Our protagonist is fascinated. Entertained.

Back in his city, he heads to his condo only to see it blown apart into pieces, nothing left of anything that he ever had. He calls Tyler Durden, and 3 pitchers of beer later; Fight Club was born- all because none of them had ever been in a fight before.

Tyler Durden and the unnamed man begin to live together in an old, abandoned house that is about ready to fall apart. “By the end of the month, I dint miss TV. I dint even mind the warm, stale refrigerator.” Durden begins to teach the narrator how money doesn’t matter and that we were never meant to be special. His philosophy was that fear is futile and that if you fear anything, you must master it.

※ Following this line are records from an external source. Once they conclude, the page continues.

(** C4. A [success] callback compares the delivered sample with the cached
    one by reference.  Delivered the cached object itself, it leaves the
    cache and the channel as they are; delivered any other object, whatever
    its fields, it caches that object and emits ["coords"] (then
    ["address"] on a legacy host), so two distinct objects delivered in
    turn add two ["coords"] notifications.  Either way the callback
    completes and the pending promise of its call is resolved with the
    delivered sample. *)
Theorem success_callback_identity (watch : bool) (d : nat) (pos : ref) (st : state) :
  let success := if watch then watchPosition_success else getCurrentPosition_success in
  let st' := exec (success d pos) st in
  outcome (success d pos) st = Normal tt ∧
  (deferreds st !! d = Some Pending →
   deferreds st' !! d = Some (Resolved (VObj pos))) ∧
  (priv_position st = Some pos →
   priv_position st' = priv_position st ∧ events st' = events st) ∧
  (priv_position st ≠ Some pos →
   priv_position st' = Some pos ∧
   events st' = events st ++ notifications st pos ∧
   ∀ (watch2 : bool) (d2 : nat) (pos2 : ref),
     pos2 ≠ pos →
     let success2 :=
       if watch2 then watchPosition_success else getCurrentPosition_success in
     coords_count (events (exec (success2 d2 pos2) st'))
     = 2 + coords_count (events st)).
Proof.
  cbn zeta.
  destruct (success_effect watch d pos st) as (Hp' & Hev' & Hh & Hv & _).
  split; [|split; [|split]].
  - unfold outcome. rewrite success_run.
    by destruct (settle_run d (Resolved (VObj pos)) (exec (_setposition pos) st))
      as [l ->].
  - intros Hd. unfold exec at 1. rewrite success_run.
    apply settle_pending.
    destruct (decide (priv_position st = Some pos)) as [Hp|Hp]; unfold exec.
    + by rewrite (_setposition_same _ _ Hp).
    + rewrite (_setposition_new _ _ Hp). by destruct (GEO_API_V1 st).
  - intros Hp. rewrite Hp', Hev', bool_decide_eq_true_2 by done.
    by rewrite app_nil_r.
  - intros Hp. rewrite bool_decide_eq_false_2 in Hev' by done.
    split; [done|]. split; [done|].
    intros watch2 d2 pos2 Hne.
    destruct (success_effect watch2 d2 pos2
                (exec ((if watch then watchPosition_success
                        else getCurrentPosition_success) d pos) st))
      as (_ & Hev2 & _).
    rewrite Hev2, Hp', bool_decide_eq_false_2 by congruence.
    by rewrite Hev', !coords_count_notifications.
Qed.

Lemma success_callback_identity_witness :
  object_at requested (Heap 1) = object_at requested (Heap 2) ∧
  deferreds (exec (getCurrentPosition_success 0 (Heap 1)) requested) !! 0
  = Some (Resolved (VObj (Heap 1))) ∧
  coords_count
    (events (exec (watchPosition_success 1 (Heap 2))
               (exec (getCurrentPosition_success 0 (Heap 1)) requested))) = 2 ∧
  events (exec (getCurrentPosition_success 1 (Heap 1))
            (exec (getCurrentPosition_success 0 (Heap 1)) requested))
  = events (exec (getCurrentPosition_success 0 (Heap 1)) requested).
Proof.
  split; [reflexivity|].
  destruct (success_callback_identity false 0 (Heap 1) requested)
    as (_ & Hd & _ & Hnew).
  split; [exact (Hd eq_refl)|].
  split.
  - assert (priv_position requested ≠ Some (Heap 1)) as Hp by discriminate.
    destruct (Hnew Hp) as (_ & _ & Htwo).
    assert (Heap 2 ≠ Heap 1) as Hne by discriminate.
    exact (Htwo true 1 (Heap 2) Hne).
  - destruct (success_callback_identity false 1 (Heap 1)
                (exec (getCurrentPosition_success 0 (Heap 1)) requested))
      as (_ & _ & Hsame & _).
    exact (proj2 (Hsame eq_refl)).
Defined.

(** ** Callbacks that arrive after the watch was stopped *)

(** What a [fail] closure does to the cache and to the channel. *)
Lemma fail_effect (watch : bool) d e st :
  let st' :=
    exec ((if watch then watchPosition_fail else getCurrentPosition_fail) d e) st in
  priv_position st' = priv_position st ∧
  events st' =
    events st ++
    match classify st e with
    | Some args => [{| ev_type := "error"; ev_args := args |}]
    | None => []
    end ∧
  priv_watchID st' = priv_watchID st ∧ registered st' = registered st.
Proof.
  cbn zeta. unfold exec at 1 2 3 4. rewrite fail_run.
  destruct (settle_run d (Rejected (VObj e)) (exec (_onerror e) st)) as [l ->].
  unfold exec. rewrite _onerror_run.
  destruct (classify st e); cbn; rewrite ?app_nil_r; repeat split; done.
Qed.

(** Stopping a stored watch, by [stopWatching()] or by revoking the
    permission. *)
Lemma stop_effect (revoke : bool) id st :
  priv_watchID st = Some id →
  let st' := exec (if revoke then set_allowed false else stopWatching) st in
  priv_watchID st' = None ∧
  provider_log st' = provider_log st ++ [Call_clearWatch id] ∧
  registered st' = filter (fun w => w ≠ id) (registered st) ∧
  events st' = events st ∧ priv_position st' = priv_position st ∧
  heap st' = heap st ∧ GEO_API_V1 st' = GEO_API_V1 st ∧
  priv_options st' = priv_options st.
Proof.
  intros Hw. cbn zeta. unfold exec.
  destruct revoke; rewrite ?set_allowed_run, ?stopWatching_run;
    unfold stopped; cbn; rewrite Hw; cbn; repeat split; done.
Qed.

(** C1 (as the code has it). Stopping a stored watch, by [stopWatching()]
    or by assigning false to [allowed], clears the handle through the
    service's [clearWatch], emits nothing and leaves the cached sample
    alone.  The callbacks of the former watch do not look at the handle: a
    [success] that arrives afterwards with an object other than the cached
    one caches it and emits ["coords"] (then ["address"] on a legacy host),
    one that arrives with the cached object changes nothing, and a [fail]
    emits the ["error"] notification of its code, if it has one of the
    three kinds. *)
Theorem late_callbacks_are_processed
    (revoke : bool) (id d : nat) (pos e : ref) (st : state) :
  priv_allowed st = true →
  priv_watchID st = Some id →
  let st1 := exec (if revoke then set_allowed false else stopWatching) st in
  (priv_watchID st1 = None ∧
   outcome isWatching st1 = Normal false ∧
   provider_log st1 = provider_log st ++ [Call_clearWatch id] ∧
   events st1 = events st ∧
   priv_position st1 = priv_position st) ∧
  (let st2 := exec (watchPosition_success d pos) st1 in
   (priv_position st ≠ Some pos →
    priv_position st2 = Some pos ∧
    events st2 = events st ++ notifications st pos) ∧
   (priv_position st = Some pos →
    priv_position st2 = priv_position st ∧ events st2 = events st)) ∧
  (let st2 := exec (watchPosition_fail d e) st1 in
   priv_position st2 = priv_position st ∧
   events st2 =
     events st ++
     match classify st e with
     | Some args => [{| ev_type := "error"; ev_args := args |}]
     | None => []
     end).
Proof.
  intros _ Hw. cbn zeta.
  destruct (stop_effect revoke id st Hw)
    as (Hw1 & Hl1 & _ & Hev1 & Hp1 & Hh1 & Hv1 & Ho1).
  set (st1 := exec (if revoke then set_allowed false else stopWatching) st) in *.
  split; [|split].
  - repeat split; try done.
    unfold outcome, isWatching. js_unfold. cbn. by rewrite Hw1.
  - destruct (success_effect true d pos st1) as (Hp2 & Hev2 & _).
    rewrite Hp2, Hev2, Hp1, Hev1, (notifications_frame st st1) by done.
    split; intros Hp.
    + by rewrite bool_decide_eq_false_2.
    + by rewrite bool_decide_eq_true_2, app_nil_r.
  - destruct (fail_effect true d e st1) as (Hp2 & Hev2 & _).
    by rewrite Hp2, Hev2, Hp1, Hev1, (classify_frame st st1).
Qed.

Lemma late_callbacks_are_processed_witness :
  priv_allowed watching = true ∧ priv_watchID watching = Some 7 ∧
  priv_watchID (exec stopWatching watching) = None ∧
  events (exec (watchPosition_success 0 (Heap 1)) (exec stopWatching watching))
  = [{| ev_type := "coords"; ev_args := [VObj (Heap 0)] |}] ∧
  events (exec (watchPosition_fail 0 (Heap 3)) (exec (set_allowed false) watching))
  = [{| ev_type := "error"; ev_args := [VStr "timeout"; VNum 15000] |}].
Proof.
  split; [reflexivity|]. split; [reflexivity|].
  destruct (late_callbacks_are_processed false 7 0 (Heap 1) (Heap 3) watching
              eq_refl eq_refl) as ((Hw & _) & (Hnew & _) & _).
  destruct (late_callbacks_are_processed true 7 0 (Heap 1) (Heap 3) watching
              eq_refl eq_refl) as (_ & _ & _ & Herr).
  split; [exact Hw|].
  split; [|exact Herr].
  assert (priv_position watching ≠ Some (Heap 1)) as Hp by discriminate.
  exact (proj2 (Hnew Hp)).
Defined.

(** C1 (as stated) fails: on the sample instance that is watching under
    handle 7, after [stopWatching()] has cleared the handle, the [success]
    callback of that watch delivering object 1 emits a ["coords"]
    notification and replaces the cached sample. *)
Lemma late_callback_counterexample :
  let st1 := exec stopWatching watching in
  let st2 := exec (watchPosition_success 0 (Heap 1)) st1 in
  priv_allowed watching = true ∧ priv_watchID watching = Some 7 ∧
  priv_watchID st1 = None ∧
  events st1 = [] ∧ priv_position st1 = None ∧
  events st2 = [{| ev_type := "coords"; ev_args := [VObj (Heap 0)] |}] ∧
  priv_position st2 = Some (Heap 1) ∧
  ¬ (events st2 = events st1 ∧ priv_position st2 = priv_position st1).
Proof.
  cbn zeta. repeat split; try reflexivity.
  intros [H _]. vm_compute in H. discriminate H.
Qed.

(** ** The watch handle invariant *)

Lemma filter_other_singleton (id : nat) : filter (fun w => w ≠ id) [id] = [].
Proof. rewrite filter_cons. by case_decide. Qed.

Lemma registrations_snoc log c :
  registrations (log ++ [c]) =
  registrations log + registrations [c].
Proof.
  induction log as [|c' log IH]; [done|].
  cbn. rewrite IH. by destruct c'.
Qed.

Lemma initialize_inv v1 id h p : watch_inv (initialize v1 id h p).
Proof. done. Qed.

Lemma stopped_inv st : watch_inv st → watch_inv (stopped st).
Proof.
  unfold watch_inv, stopped.
  destruct (priv_watchID st) as [id|] eqn:Hw; intros Hi; [|by rewrite Hw].
  cbn. rewrite Hi. apply filter_other_singleton.
Qed.

Lemma set_allowed_inv allow st :
  watch_inv st → watch_inv (exec (set_allowed allow) st).
Proof.
  intros Hi. unfold exec. rewrite set_allowed_run. cbn.
  destruct allow; [done|]. by apply stopped_inv.
Qed.

Lemma getCurrentPosition_inv provider st :
  watch_inv st → watch_inv (exec (getCurrentPosition provider) st).
Proof.
  intros Hi. unfold exec. destruct (priv_allowed st) eqn:Ha.
  - by rewrite getCurrentPosition_allowed.
  - by rewrite getCurrentPosition_blocked.
Qed.
(** X3. In a run of [_richardson_extrapolation] and of [_wynn_extrapolate]
    the kernels read nothing outside of the slices of their entry: the
    convolution, the error estimate and the iterations of Wynn's algorithm
    give the same values whatever follows the [nmr_steps] derivatives and
    the [nmr_convolutions] extrapolations of the entry in the buffers. *)
Theorem richardson_kernels_read_inside `{env : CLEnvironment} (d : ndarray3) step_ratio r e :
  pinv_keeps_square →
  _richardson_extrapolation d step_ratio = Some (r, e) →
  (∃ coefficients,
     _get_richardson_coefficients step_ratio (shape2 d `min` 3 - 1) = Some coefficients
     ∧ ∀ derivatives extrapolations after after',
         length derivatives = shape2 d →
         length extrapolations = shape2 d + 2 - length coefficients →
         _apply_richardson_convolution (shape2 d) (shape2 d + 2 - length coefficients)
           coefficients (derivatives ++ after)
         = _apply_richardson_convolution (shape2 d) (shape2 d + 2 - length coefficients)
             coefficients derivatives
         ∧ _compute_richardson_errors (shape2 d) (shape2 d + 2 - length coefficients)
             coefficients (derivatives ++ after) (extrapolations ++ after')
           = _compute_richardson_errors (shape2 d) (shape2 d + 2 - length coefficients)
               coefficients derivatives extrapolations)
  ∧ (∀ w we, _wynn_extrapolate r = Some (w, we) →
       ∀ candidates after i,
         length candidates = shape2 r → i < shape2 r - 2 →
         wynn_step (candidates ++ after) i = wynn_step candidates i).
Proof.
  intros Hpinv Hr.
  assert (1 ≤ shape2 d) as Hn.
  { unfold _richardson_extrapolation in Hr. by case_guard; simplify_eq/=. }
  destruct (richardson_coefficients_length step_ratio (shape2 d `min` 3 - 1) Hpinv)
    as (coefficients & Hc & Hlen).
  split.
  - exists coefficients. split; [done|].
    intros derivatives extrapolations after after' Hd He. split.
    + unfold _apply_richardson_convolution. apply list_fmap_ext.
      intros k step_ind [-> Hs]%lookup_seq. apply foldl_ext_in.
      intros acc kernel_ind [_ Hk]%elem_of_seq.
      rewrite buf_app_l; [done|]. rewrite Hd. unfold reflect. case_decide; lia.
    + unfold _compute_richardson_errors. apply list_fmap_ext.
      intros k conv_ind [-> Hci]%lookup_seq.
      rewrite !(buf_app_l extrapolations) by lia.
      by rewrite (buf_app_l derivatives) by lia.
  - intros w we Hw candidates after i Hcand Hi. unfold wynn_step.
    by rewrite !buf_app_l by lia.
Qed.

“You are not special. You are not a beautiful or unique snowflake. You are the same decaying matter as everything else.”

Our Ikea man finds that he no longer cares about anything any longer- threatening his boss into giving him a check every week of the year and getting into a fight every week was all that mattered anymore. That was his freedom.


“You are not your job. You are not what’s in your bank account. You are not what you own.”
In the end, we find out a lot more about our unnamed-Ikea-protagonist-guy and everything we have ever known is all a confusing zero. Chuck Palahniuk has taken The Iron Cage of Rationality to a new level where “white collar slaves” are everything but attractive.


Karl Marx was disproved in this movie when he said that the ruling ideas are the ideas of the ruling class.

You need to watch it- going to college is not going to make sense anymore.